# Can you get a SIII on Verizon Pre-paid



## Anonix (Jun 18, 2012)

Mod Type:: Mod

Difficulty:: Very Difficult

Mod Status:: Alpha

Apply In:: Other (See Description)

Requires Root:: Yes

Source:: 
I was wondering if there is any way to get the SIII running on Verizon Pre-Paid @ 50$ a month. The math I worked out sounds perfect and Ideal.

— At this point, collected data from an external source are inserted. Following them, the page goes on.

(* ===== verification/CatalogProps.v ===== *)
(** * What the catalog accepts

    The check of a node against its description, as a specification of the
    nodes it accepts, and the built-in catalog against the compiler's
    handlers. *)

From Stdlib Require Import Ascii.
From S2P Require Import Prelude Json Digest Graph Dsl Ir IrFacts Canonical SourceMap Marshal Handlers Compiler Catalog.

Open Scope string_scope.
Open Scope list_scope.
Open Scope Z_scope.

(** ** Reports *)

Lemma input_report_nil b node input i c m : input_report b node input i c m = [] ↔ b = false.
Proof. by destruct b. Qed.
Lemma output_report_nil b node output i c m : output_report b node output i c m = [] ↔ b = false.
Proof. by destruct b. Qed.
Lemma node_report_nil b node c m p : node_report b node c m p = [] ↔ b = false.
Proof. by destruct b. Qed.

Lemma imap_nil {A B} (f : nat → A → list B) l : concat (imap f l) = [] ↔ ∀ i x, l !! i = Some x → f i x = [].
Proof.
  revert f. induction l as [|y l IH]; intros f; [by split|]. cbn [imap concat]. rewrite app_nil, IH. split.
  - intros [Hy Hl] [|i] x; cbn [lookup]; [by intros [= <-]|apply Hl].
  - intros H. split; [by apply (H 0%nat)|]. intros i x. apply (H (S i)).
Qed.

(** ** Values *)

Section Conformance.
Context (regexp : string → option (string → bool)).
Lemma keeps_find_published p w k h : keeps P (FindPublishedByIdempotency others p w k h).
Proof. unfold FindPublishedByIdempotency, lockIdempotency. keeps. Qed.

Lemma keeps_publish record : (∀ db, P db → ∀ now, origin db (stored_snapshot jsonb (pb_Snapshot record) now)) →
  keeps P (Publish clock others jsonb jsonb_eqb record).
Proof.
  intros Ho. unfold Publish. apply (keeps_guarded P); [intros r; apply reads_version_and_snapshot| |].
  - intros db db' s HP Hinv H. by eapply publish_commits; [|apply Ho|].
  - intros s. keeps.
Qed.

Lemma keeps_rollback record : keeps P (Rollback clock others record).
Proof.
  apply (keeps_pool P). intros db db' v _ Hinv H. apply tx_bind_Ok in H as (d & row & Hrow & H). apply query_Ok in Hrow as [-> Hrow].
  apply tx_bind_Ok in H as (d & v' & Hv & H). apply query_Ok in Hv as [-> Hv]. destruct (bool_decide _); [by injection H as <- _|].
  apply tx_bind_Ok in H as (d1 & [] & H1 & H). apply tx_bind_Ok in H as (d2 & [] & H2 & [= <- _]).
  etrans; [eapply activate_commits; [by eexists|exact H1]|]. by eapply audit_commits.
Qed.

Lemma keeps_production p w : keeps P (ResolveProductionDefinition others p w).
Proof.
  unfold ResolveProductionDefinition, GetWorkflow, getWorkflow. keeps.
Qed.
End Lasting.
End Calls.
End History.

Verizon 2 year contract plan
Phone 300$ - Plan 100$ a month - 24 months = 2,700$

Verizon Pre-Paid 50$ a month
Phone 500$ - Plan 50$ a month - 24 months = 1,700$

I will save 1000$ in 2 years if I can get my SIII on Verizon Prepaid

So I would like to ask if this is at all possible?


----------



## B3L13V3 (Jul 11, 2011)

Anonix said:


> Mod Type:: ModDifficulty:: Very DifficultMod Status:: AlphaApply In:: Other (See Description)Requires Root:: YesSource:: I was wondering if there is any way to get the SIII running on Verizon Pre-Paid @ 50$ a month. The math I worked out sounds perfect and Ideal.
> 
> Verizon 2 year contract plan
> Phone 300$ - Plan 100$ a month - 24 months = 2,700$
> ...


 if no one has done it, it would be in your best interest to try it yourself...Maybe call Verizon and ask... I'll do that in a minute cuz this interest me to


----------



## razorloves (Jun 7, 2011)

Topic moved. Please use development subforum for releases only. Thanks


----------



## lamb0985 (Jan 15, 2012)

$50 plan is only for basic phones. 1gb data with unlimited talk and text starts at $80 for all smart phones with Verizon on prepaid. Your plan will not work unfortunately.

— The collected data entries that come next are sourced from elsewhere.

Lemma publish_decides_witness : ∃ db v s,
  Publish sample_clock nobody id String.eqb sample_publish created = (db, Ok (v, s)) ∧ pv_VersionNumber v = 1 ∧
  pv_SourceDraftRevisionID v = "r1" ∧ es_DSLHash s = "d".
Proof.
  pose proof (publish_decides sample_clock nobody id String.eqb sample_publish created (nobody_evolves _) (proj1 created_inv)) as H. cbv zeta in H.
  assert (df_idempotency (seen nobody created) !! publish_key sample_publish = None) as Hk by (vm_compute; reflexivity).
  assert (df_drafts (seen nobody created) !! ("shop", "w1") = Some (MkDraftRow 1 "r1" 1 3)) as Hd by (vm_compute; reflexivity).
  assert (publishable (seen nobody created) sample_publish (MkDraftRow 1 "r1" 1 3) = true) as Hp by (vm_compute; reflexivity).
  assert (max_version (seen nobody created) "shop" "w1" = 0) as Hm by (vm_compute; reflexivity).
  rewrite Hk in H. cbn [pb_ProjectID pb_WorkflowID sample_publish] in H. rewrite Hd, Hp in H.
  destruct H as (c & v & s & _ & Hrun & [Hv _ _ _ Hs _]).
  - split; [reflexivity|reflexivity| |vm_compute; reflexivity|vm_compute; reflexivity|cbn [pb_ProjectID pb_WorkflowID sample_publish]; rewrite Hm; reflexivity].
    unfold storable. assert (snapshot_by_hash (seen nobody created) "shop" "w1" "f" = None) as Hs by (vm_compute; reflexivity).
    cbn [pb_Snapshot sample_publish es_ProjectID es_WorkflowID es_DefinitionHash]. rewrite Hs. split; [vm_compute; reflexivity|reflexivity].
  - exists (seen nobody c), v, s. split; [exact Hrun|]. cbn [pb_ProjectID pb_WorkflowID sample_publish] in Hv. rewrite Hm in Hv.
    apply andb_true_iff in Hs as [Hs _]. apply andb_true_iff in Hs as [Hs _]. apply andb_true_iff in Hs as [_ Hs]. apply bool_decide_eq_true in Hs.
    rewrite Hv. split; [reflexivity|]. split; [reflexivity|exact Hs].
Defined.

(** ** Permissions *)

Definition permission_denied : service_error := mapAccessError ErrPermissionDenied.

Section Access.
Context (clock : nat → Time) (others : nat → DefDB → DefDB).

#[local] Instance guard_access : AccessRepository DefDB := store_access clock others.

Lemma require_run p u permission db : Require_ p u permission db =
  (seen others db, if has_permission (df_access (seen others db)) p u permission then Ok tt else Err ErrPermissionDenied).
Proof.
  change (Service_Require p u permission db = (seen others db, if has_permission (df_access (seen others db)) p u permission then Ok tt else Err ErrPermissionDenied)).
  unfold Service_Require. rewrite (tx_step _ _ _ (seen others db) (Ok (has_permission (df_access (seen others db)) p u permission))).
  - by destruct (has_permission _ _ _ _).
  - unfold tx_try. cbn [HasPermission guard_access store_access]. by erewrite (pool_Ok others _ db (seen others db)).
Qed.
(* ===== verification/Branch.v ===== *)
(** * Branch evaluation

    Models internal/runtime/engine/branch.go: the decoding of a branch
    configuration, path lookup, and the comparison operators over decoded JSON
    values.  A comparison of two objects visits the members in map order, given
    as a [range_order]. *)

From Stdlib Require Import Ascii QArith.
From S2P Require Import Prelude Json Dsl.

Open Scope string_scope.
Open Scope list_scope.
Open Scope Z_scope.

Definition FailureBranchPathNotFound : string := "BRANCH_PATH_NOT_FOUND".
Definition FailureBranchOperatorMismatch : string := "BRANCH_OPERATOR_TYPE_MISMATCH".

Record branchCase : Type := MkBranchCase {
  bc_Route : string; bc_Path : string; bc_Operator : string; bc_Value : string }.

#[export] Instance branchCase_eta : Eta branchCase := λ c,
  MkBranchCase (bc_Route c) (bc_Path c) (bc_Operator c) (bc_Value c).

(** ** Decoding the configuration *)

(** A string field of a struct: null leaves it alone, another type is an
    error. *)
Definition decode_string_field (old : string) (v : jsyn) : option string :=
  match v with SStr x => Some x | SNull => Some old | _ => None end.

Definition decode_case_member (acc : option branchCase) (member : string * string * jsyn) : option branchCase :=
  let '(key, raw, v) := member in
  c ← acc;
  if field_is "route" key then (λ s, c <| bc_Route := s |>) <$> decode_string_field (bc_Route c) v
  else if field_is "path" key then (λ s, c <| bc_Path := s |>) <$> decode_string_field (bc_Path c) v
  else if field_is "operator" key then (λ s, c <| bc_Operator := s |>) <$> decode_string_field (bc_Operator c) v
  else if field_is "value" key then Some (c <| bc_Value := raw |>)
  else Some c.
(* ===== verification/CanonicalTexts.v ===== *)
(** * Canonical texts

    A canonical text is read back as the value it was written from, with its
    numbers in normal form, so it denotes what the original text denotes; and
    two texts have one canonical form exactly when they denote one value. *)

From Stdlib Require Import Ascii QArith.
From S2P Require Import Prelude Json Graph Dsl Ir Canonical Branch CanonicalNumbers.

Open Scope string_scope.
Open Scope list_scope.
Open Scope Z_scope.

(** ** UTF-8 *)

(** Sequences of well-formed runes. *)
Inductive utf8 : string → Prop :=
  | utf8_nil : utf8 ""
  | utf8_one a r : (code a < 128)%N → utf8 r → utf8 (String a r)
  | utf8_two a b r : (∀ c d, rune_size a b c d = 2%nat) → utf8 r → utf8 (String a (String b r))
  | utf8_three a b c r : (∀ d, rune_size a b c d = 3%nat) → utf8 r → utf8 (String a (String b (String c r)))
  | utf8_four a b c d r : rune_size a b c d = 4%nat → utf8 r → utf8 (String a (String b (String c (String d r)))).

Lemma rune_two a b c d : rune_size a b c d = 2%nat → ∀ c' d', rune_size a b c' d' = 2%nat.
Proof. unfold rune_size. intros H c' d'. destruct (in_range 194 223 a && cont b); [done|]. by repeat case_match. Qed.

Lemma rune_three a b c d : rune_size a b c d = 3%nat → ∀ d', rune_size a b c d' = 3%nat.
Proof. unfold rune_size. intros H d'. destruct (in_range 194 223 a && cont b); [done|]. destruct (_ || _ || _); [done|]. by repeat case_match. Qed.

Lemma in_range_le lo hi a : in_range lo hi a = true → (lo ≤ code a ≤ hi)%N.
Proof. unfold in_range. by rewrite andb_true_iff, !N.leb_le. Qed.

(** The bytes of a sequence of more than one byte are above 127. *)
Lemma rune_bytes a b c d : let n := rune_size a b c d in n ≠ 0%nat →
  (128 ≤ code a ∧ 128 ≤ code b)%N ∧ ((n = 3%nat ∨ n = 4%nat) → (128 ≤ code c)%N) ∧ (n = 4%nat → (128 ≤ code d)%N).
Proof.
  cbv zeta. unfold rune_size, cont.
  destruct (in_range 194 223 a && in_range 128 191 b) eqn:H2.
  { intros _. apply andb_true_iff in H2 as [Ha%in_range_le Hb%in_range_le]. repeat split; (lia || by intros [?|?]). }
  match goal with |- context [if ?b then 3%nat else _] => destruct b eqn:H3 end.
  { intros _. rewrite !orb_true_iff, !andb_true_iff, !orb_true_iff in H3.
    destruct H3 as [[[[Ha Hb] Hc]|[[[Ha|Ha] Hb] Hc]]|[[Ha Hb] Hc]]; apply in_range_le in Ha, Hb, Hc; repeat split; intros; (lia || done). }
  match goal with |- context [if ?b then 4%nat else _] => destruct b eqn:H4 end; [|by intros H; destruct H].
  intros _. rewrite !orb_true_iff, !andb_true_iff in H4.
  destruct H4 as [[[[[Ha Hb] Hc] Hd]|[[[Ha Hb] Hc] Hd]]|[[[Ha Hb] Hc] Hd]]; apply in_range_le in Ha, Hb, Hc, Hd; repeat split; intros; lia.
Qed.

Sent from my SCH-I535 using Tapatalk 2


----------



## Dance Pony (Sep 5, 2011)

lamb0985 said:


> $50 plan is only for basic phones. 1gb data with unlimited talk and text starts at $80 for all smart phones with Verizon on prepaid. Your plan will not work unfortunately.
> 
> Sent from my SCH-I535 using Tapatalk 2


The $80 plan only works with 3g devices, unless they have recently changed it. $50 is for basic phones

Sent from my SCH-I535 using RootzWiki


----------



## WhataSpaz (Feb 20, 2012)

As much as it pains me to say it, if you want prepaid try TMobile

Sent from my Samsung Galaxy S III using Tapatalk 2


----------



## Goose306 (Sep 12, 2011)

Or just do PagePlus they run on Verizon's network just MVNO and way cheaper than Verizon pre-paid...

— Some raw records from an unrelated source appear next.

(* ===== verification/EngineSteps.v ===== *)
(** * Engine steps and the engine invariant

    The atomic changes of the engine state as a step relation: a Node Run
    moves together with the control edges, the run, and the attempt it moves
    with.  [engine_inv] collects what holds between steps: identities and
    kinds, control flow, fail-fast termination, attempts, and the retry budget.
    Every step preserves it; EngineFacts shows that every operation of the
    engine is a sequence of steps. *)

From S2P Require Import Prelude Json Dsl Branch Runtime Engine.

Open Scope string_scope.
Open Scope list_scope.
Open Scope Z_scope.

(** ** Edges *)

(** [settleOutgoing] on a state that has the node. *)
Definition settle (id route : string) (e : Engine) : Engine :=
  e <| en_edges := settle_edges (en_edges e) (outgoing_of e id) (default NodePending (node_state e id)) route |>.

Lemma settleOutgoing_settle id route e n :
  en_nodes e !! id = Some n → settleOutgoing id route e = (settle id route e, Ok tt).
Proof.
  intros Hn. unfold settleOutgoing, settle, node_state. rewrite Hn. simpl.
  destruct (outgoing_of e id) eqn:Ho; [|done]. unfold settle_edges. simpl. by destruct e.
Qed.

Lemma settle_edges_other edges out st route k :
  (∀ d, d ∈ out → ed_ID d ≠ k) → settle_edges edges out st route !! k = edges !! k.
Proof.
  unfold settle_edges. revert edges; induction out as [|d out IH]; intros edges Hk; simpl; [done|].
  rewrite IH by set_solver. rewrite lookup_insert_ne; [done|]. apply Hk. set_solver.
Qed.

http://www.pagepluscellular.com/

My fiance is on them and pays $35/mo (no longer offered plan) 4000 texts, 1200 min and 350 mb of data (mostly just uses WIFI as has it at home and work)

She was paying $50/mo feature phone on Verizon (no data)

Verizon pre-paid is a rip its basically same cost as if a normal sub, except your not locking in on contract. That's basically it. PagePlus uses same towers (although doesn't have the same free domestic roaming Verizon does... generally not a big deal as Verizon more or less has the US blanketed) 3G only (same as Verizon pre-paid) and is much, much cheaper.

Hell here's the comparable plan as far as cost ($55/month with them): Unlimited Talk, Unlimited Text/Picture Messages, 2 GB of Data

Here's one approx. comparable to the Verizon minimum cost of their data plan (they actually don't have one that expensive, lol): Unlimited Talk, Unlimited Text/Picture Messages, 5 GB of Data

Up until approx. 4 months ago or so (not sure when exactly) you could actually still get an unlimited data package through them for approx. $50-$60/month. Apparently that option has disappeared though (I'm guessing on a contract renewal negotiation with Verizon, were probably pretty unhappy with an MVNO offering extremely lesser rates than them operating on the same towers with unlimited data, just without LTE, lol)

Note that this is pretty much the best/easiest way to do it if you have to stay on Verizon, like how people around my area do as they basically have a stranglehold on reception. If you have other carrier's towers in the area and are able to look at them, you're much more likely to find a better deal.


----------